By: Kuljit Grewal  |   July 9th, 2012   |   Business, News, O Canada, Smartphones

RIM CEO Thorstein Heis announced that his company’s swing for the fences, theBB10 platform and updated smartphone line up will be delayed until the 2013 calendar year late last month. The fact that RIM elected to use a strategy that relied on their in-house knowledge rather than collaborate with another player in the Smartphone industry is looking more and more like the incorrect choice. The Waterloo-based company, according to certain analysts could see their 10% of the Smartphone pie drop in half by the end of the year.

 

RIM, whose stock has evaporated in value by 75% in the past 10 months, also announced 6,000 job cuts in order to save $1 billion and offset overall quarterly losses of $518 million (USD). RIM employs 7,500 in their hometown as well as 16,000 plus worldwide.

 

The cuts come at a pivotal time for the company and their CEO, who replaced founders Jim Balsillie and Mike Lazaridis at the beginning of the year.
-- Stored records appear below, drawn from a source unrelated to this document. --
Lemma opaque_bytes_wire bs : opaque_bytes bs = opaque_wire bs.
Proof.
  unfold opaque_bytes, opaque_wire, rndup, zlength. do 3 f_equal.
  apply Nat2Z.inj. rewrite Z2Nat.id by (apply Z.mod_pos_bound; lia).
  rewrite Nat2Z.inj_mod, Nat2Z.inj_sub, Nat2Z.inj_mod by (pose proof (Nat.mod_upper_bound (length bs) 4); lia).
  change (Z.of_nat 4) with 4. Z.div_mod_to_equations. lia.
Qed.
Lemma until_nul_fixed bs : x00 ∉ bs <-> until_nul bs = bs.
Proof.
  induction bs as [|b bs IH]; cbn; [set_solver|]. rewrite not_elem_of_cons.
  destruct (Byte.eqb b x00) eqn:E.
  - apply Byte.byte_dec_bl in E as ->. split; [by intros []|done].
  - rewrite IH. split; [by intros [_ ->]|]. intros [= ->]. split; [|done]. by intros <-.
Qed.
Lemma c_string_typed s : c_string s <-> xp_typed xdr_string s.
Proof.
  unfold c_string. cbn. unfold cbytes. rewrite until_nul_fixed. unfold zlength, UINT_MAX.
  rewrite <- (length_bytes_of_string s). split; intros [E H]; (split; [done|]); by rewrite E in *.
Qed.
Lemma c_string_wire s : c_string s -> xp_wire xdr_string s = string_wire s /\ xp_fits xdr_string s = true.
Proof.
  intros H%c_string_typed. pose proof H as [E Hl]. cbn in *. unfold string_wire. rewrite opaque_bytes_wire, <- E.
  split; [done|]. apply Z.leb_le. lia.
Qed.
Lemma c_strings_wire l : Forall c_string l ->
  concat (xp_wire xdr_string <$> l) = concat (string_wire <$> l) /\
  forallb (xp_fits xdr_string) l = true /\ Forall (xp_typed xdr_string) l.
Proof.
  induction 1 as [|s l Hs _ (IHw & IHf & IHt)]; [done|].
  pose proof (c_string_wire s Hs) as [Ew Ef]. apply c_string_typed in Hs.
  rewrite !fmap_cons. cbn [concat forallb]. rewrite Ew, Ef, IHw, IHf. auto.
Qed.

Lemma c_strings_arg (l : list string) : zlength l <= (2 ^ 32 - 1) / 8 /\ Forall c_string l ->
  xp_wire xdr_strings l = be_bytes 4 (zlength l) ++ concat (string_wire <$> l) /\
  xp_fits xdr_strings l = true /\ xp_typed xdr_strings l.
Proof.
  intros [Hn Hl]. destruct (c_strings_wire l Hl) as (Ew & Ef & Et). unfold xdr_strings, xdr_array. cbn [xp_wire xp_fits xp_typed]. rewrite Ew, Ef.
  split; [done|]. split; [|done]. unfold too_many, UINT_MAX. rewrite andb_true_r. apply negb_true_iff, Z.ltb_ge. lia.
Qed.
Lemma get_all_length {T} (p : xdrproc T) n bs l rest : get_all p n bs = Some (l, rest) -> length l = n.
Proof.
  revert bs l. induction n as [|n IH]; intros bs l; cbn; [by intros [= <- _]|].
  destruct (xp_get p bs) as [[a r]|]; cbn; [|done]. destruct (get_all p n r) as [[l' r']|] eqn:E; cbn; [|done].
  intros [= <- <-]. cbn. f_equal. by eapply IH.
Qed.
Lemma c_strings_get bs (l : list string) rest : xp_get xdr_strings bs = Some (l, rest) ->
  zlength l <= (2 ^ 32 - 1) / 8 /\ Forall c_string l.
Proof.
  intros H. split.
  - cbn in H. unfold xdr_array_get, xdr_u_int_get, xget in H. case_match; [|done]. cbn in H.
    destruct (too_many 8 _) eqn:E; [done|]. apply get_all_length in H. unfold zlength. rewrite H.
    unfold too_many, UINT_MAX in E. apply Z.ltb_ge in E. pose proof (be_Z_bound (take 4 bs)). lia.
  - apply xp_get_typed in H. eapply Forall_impl; [exact H|]. intros s. apply c_string_typed.
Qed.

Lemma c_string_arg s : c_string s ->
  xp_wire xdr_string s = string_wire s /\ xp_fits xdr_string s = true /\ xp_typed xdr_string s.
Proof. intros H. destruct (c_string_wire s H). split; [done|]. split; [done|by apply c_string_typed]. Qed.
Lemma c_string_get bs s rest : xp_get xdr_string bs = Some (s, rest) -> c_string s.
Proof. intros H%xp_get_typed. by apply c_string_typed. Qed.
Lemma opt_string_arg (o : option string) : match o with Some s => c_string s | None => True end ->
  xp_wire (xdr_pointer xdr_string) o = match o with Some s => be_bytes 4 1 ++ string_wire s | None => be_bytes 4 0 end /\
  xp_fits (xdr_pointer xdr_string) o = true /\ xp_typed (xdr_pointer xdr_string) o.
Proof.
  destruct o as [s|]; [|done]. intros (Ew & Ef & Et)%c_string_arg.
  unfold xdr_pointer. cbn [xp_wire xp_fits xp_typed]. rewrite bool_decide_true by eauto. by rewrite Ew.
Qed.
Lemma opaque_arg bs : zlength bs <= 2 ^ 32 - 1 ->
  xp_wire xdr_opaque bs = opaque_bytes bs /\ xp_fits xdr_opaque bs = true /\ xp_typed xdr_opaque bs.
Proof. intros H. rewrite opaque_bytes_wire. split; [done|]. split; [by apply Z.leb_le|done]. Qed.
The company is exploring various strategic options, including a potential sale if that what is believed to be their best move. Another option the company was said to be considering was the splitting of its core competencies into two separate companies. This would separate the handset unit from the messaging business. Although the latter strategy is risky, it could potentially be a case of good timing for RIM.

 

The pace of innovation as well as an ever growing list of interested parties looking to introduce handsets including Amazon and Facebook would leave a growing list of potential suitors, which could include Microsoft lending a helping hand to the firm that was once so synonymous with Smartphones. A true sign to how the mighty can fall in business and technology.